Stored items
(** X23.  Resolving a guess keeps the ships of a board consistent: whatever
    the coordinate is and however the call ends, the ships stay marked on
    the grid and pairwise disjoint. *)
Theorem processGuess_keeps_consistent (c : string) (b : Board) :
  shipsConsistent b → shipsConsistent (processGuess c b).2.
Proof.
  intros [Hmarked Hdisj].
  assert (Hkeep : ∀ b' : Board,
            size b' = size b →
            locations <$> ships b' = locations <$> ships b →
            (∀ r k : nat, cellAt (grid b') r k = cellAt (grid b) r k
                          ∨ cellAt (grid b') r k = Some HitMark
                          ∨ cellAt (grid b') r k = Some MissMark) →
            shipsConsistent b').
  { intros b' Hsize Hlocs Hcells. split.
    - intros s x Hs Hx.
      assert (∃ t : Ship, t ∈ ships b ∧ locations t = locations s) as (t & Ht & Hloc).
      { apply list_elem_of_lookup in Hs as [i Hi].
        assert ((locations <$> ships b) !! i = Some (locations s)) as Hlook.
        { rewrite <- Hlocs, list_lookup_fmap, Hi. done. }
        rewrite list_lookup_fmap in Hlook.
        destruct (ships b !! i) as [t|] eqn:Ht; [|done].
        exists t. split; [by eapply list_elem_of_lookup_2|]. by injection Hlook. }
      destruct (Hmarked t x Ht) as (row & col & Hparse & Hvalid & Hcell);
        [by rewrite Hloc|].
      exists row, col. split_and!; [done| |].
      + unfold isValidCoordinate in *. by rewrite Hsize.
      + destruct (Hcells (Z.to_nat row) (Z.to_nat col)) as [Hsame|[Hhit|Hmiss]]; congruence.
    - intros i j s t x Hij Hs Ht Hx.
      assert (∀ (n : nat) (u : Ship), ships b' !! n = Some u →
                ∃ u0 : Ship, ships b !! n = Some u0 ∧ locations u0 = locations u) as Hback.
      { intros n u Hn.
        assert ((locations <$> ships b) !! n = Some (locations u)) as Hlook.
        { rewrite <- Hlocs, list_lookup_fmap, Hn. done. }
        rewrite list_lookup_fmap in Hlook.
        destruct (ships b !! n) as [u0|]; [|done]. exists u0. split; [done|].
        by injection Hlook. }
      destruct (Hback i s Hs) as (s0 & Hs0 & Hls). destruct (Hback j t Ht) as (t0 & Ht0 & Hlt).
      rewrite <- Hlt. apply (Hdisj i j s0 t0 x Hij Hs0 Ht0). by rewrite Hls. }
  unfold processGuess. destruct (hasBeenGuessed b c); [done|].
  destruct (parseCoordinate c) as [[row col]|e]; simpl.
  2: { apply Hkeep; simpl; [done..|]. intros; by left. }
  pose proof (hitFirstShip_locations c 0 (ships b)) as Hloc.
  destruct (hitFirstShip c 0 (ships b)) as [[[index sunkNow]|] l]; simpl in *.
  - destruct (gridSet row col HitMark (grid b)) as [g'|e] eqn:Hset; simpl.
    + apply Hkeep; simpl; [done..|]. intros r k.
      destruct (gridSet_cell _ _ _ _ _ r k Hset) as [?|?]; [by left|right; by left].
    + apply Hkeep; simpl; [done..|]. intros; by left.
  - destruct (gridSet row col MissMark (grid b)) as [g'|e] eqn:Hset; simpl.
    + apply Hkeep; simpl; [done..|]. intros r k.
      destruct (gridSet_cell _ _ _ _ _ r k Hset) as [?|?]; [by left|right; by right].
    + apply Hkeep; simpl; [done..|]. intros; by left.
Qed.

Lemma processGuess_keeps_consistent_witness :
  ships (placeShip ["23"; "24"; "25"] (newBoard 10)).2
  = [{| locations := ["23"; "24"; "25"]; hits := [false; false; false] |}] ∧
  shipsConsistent (placeShip ["23"; "24"; "25"] (newBoard 10)).2 ∧
  shipsConsistent (processGuess "24" (placeShip ["23"; "24"; "25"] (newBoard 10)).2).2.
Proof.
  assert (shipsConsistent (placeShip ["23"; "24"; "25"] (newBoard 10)).2) as Hplaced.
  { destruct (newBoard_consistent 10) as [Hmarked Hdisj].
    exact (placeShip_keeps [] (newBoard 10) (placeShip ["23"; "24"; "25"] (newBoard 10)).2
             ["23"; "24"; "25"] eq_refl eq_refl Hmarked Hdisj). }
  split; [reflexivity|]. split; [exact Hplaced|].
  exact (processGuess_keeps_consistent "24" (placeShip ["23"; "24"; "25"] (newBoard 10)).2
           Hplaced).
Defined.

Lemma fallbackScan_none (ob : Board) :
  (∀ c : string, c ∈ scanOrder → hasBeenGuessed ob c = true) → fallbackScan ob = None.
Proof.
  intros Hall. unfold fallbackScan.
  destruct (find _ scanOrder) as [found|] eqn:E; [|done].
  apply find_some in E as [Hin Hfree]. apply list_elem_of_In in Hin.
  rewrite (Hall found Hin) in Hfree. discriminate Hfree.
Qed.

(** The coordinate [huntLoop] returns is the one its last round drew:
    round [attempts'] takes the random values number [2 * (attempts' - 1)]
    and the next, counted from the first round's. *)
Lemma huntLoop_last (ob : Board) (attempts : nat) (g : Random) :
  ∃ (coordinate : string) (attempts' : nat) (g' : Random),
    huntLoop ob attempts g = (coordinate, attempts', g') ∧
    S attempts ≤ attempts' ∧
    coordinate
    = (drawCoordinate
         {| draws := draws g; cursor := cursor g + 2 * (attempts' - S attempts) |}).1.
Proof.
  funelim (huntLoop ob attempts g).
  - destruct H as (c' & a' & g'' & Hrun & Hle & Hlast).
    exists c', a', g''. rewrite Hrun. split; [done|]. split; [lia|].
    rewrite Hlast. cbn [draws cursor]. do 2 f_equal. f_equal. lia.
  - eexists _, (S attempts), _. split; [reflexivity|]. split; [lia|].
    rewrite Nat.sub_diag, Nat.mul_0_r, Nat.add_0_r. reflexivity.
Qed.

(** X24.  With every coordinate of the 10x10 board guessed, [generateHuntGuess]
    still returns: it uses all its 100 rounds (200 random values), finds
    nothing in the fallback scan, and returns the coordinate drawn in the
    last round (from the random values number 198 and 199), which is a
    guessed one. *)
Theorem generateHuntGuess_exhausted (cpu : CPUPlayer) (g : Random) :
  (∀ c : string, c ∈ scanOrder → hasBeenGuessed (opponentBoard (base cpu)) c = true) →
  ∃ (guess : string) (g' : Random),
    generateHuntGuess cpu g = (guess, g') ∧
    guess
    = (drawCoordinate
         {| draws := draws g; cursor := cursor g + 2 * (huntMaxAttempts - 1) |}).1 ∧
    guess ∈ scanOrder ∧
    hasBeenGuessed (opponentBoard (base cpu)) guess = true ∧
    draws g' = draws g ∧ cursor g' = cursor g + 2 * huntMaxAttempts.
Proof.
  intros Hall. unfold generateHuntGuess.
  destruct (huntLoop_spec (opponentBoard (base cpu)) 0 g)
    as (c' & a' & g' & Hrun & Hin & Hle & Hmax & Hfree & Hd & Hcur).
  destruct (huntLoop_last (opponentBoard (base cpu)) 0 g)
    as (c'' & a'' & g'' & Hrun' & _ & Hlast).
  rewrite Hrun in Hrun'. injection Hrun' as <- <- <-.
  rewrite Hrun.
  assert (a' = huntMaxAttempts) as ->.
  { destruct (decide (a' < huntMaxAttempts)) as [Hlt|Hge].
    - rewrite (Hall c' Hin) in Hfree. by specialize (Hfree Hlt).
    - destruct Hmax as [Hm | ->]; [lia|]. unfold huntMaxAttempts in *. lia. }
  rewrite bool_decide_eq_true_2 by done. rewrite (fallbackScan_none _ Hall).
  exists c', g'. split; [reflexivity|]. split; [exact Hlast|].
  split; [exact Hin|]. split; [exact (Hall c' Hin)|]. split; [exact Hd|]. lia.
Qed.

**PROMPT:**
Answer with one number, namely the count of lines in the entries that include the word "right".

**RESULT FOR THIS TASK:**
2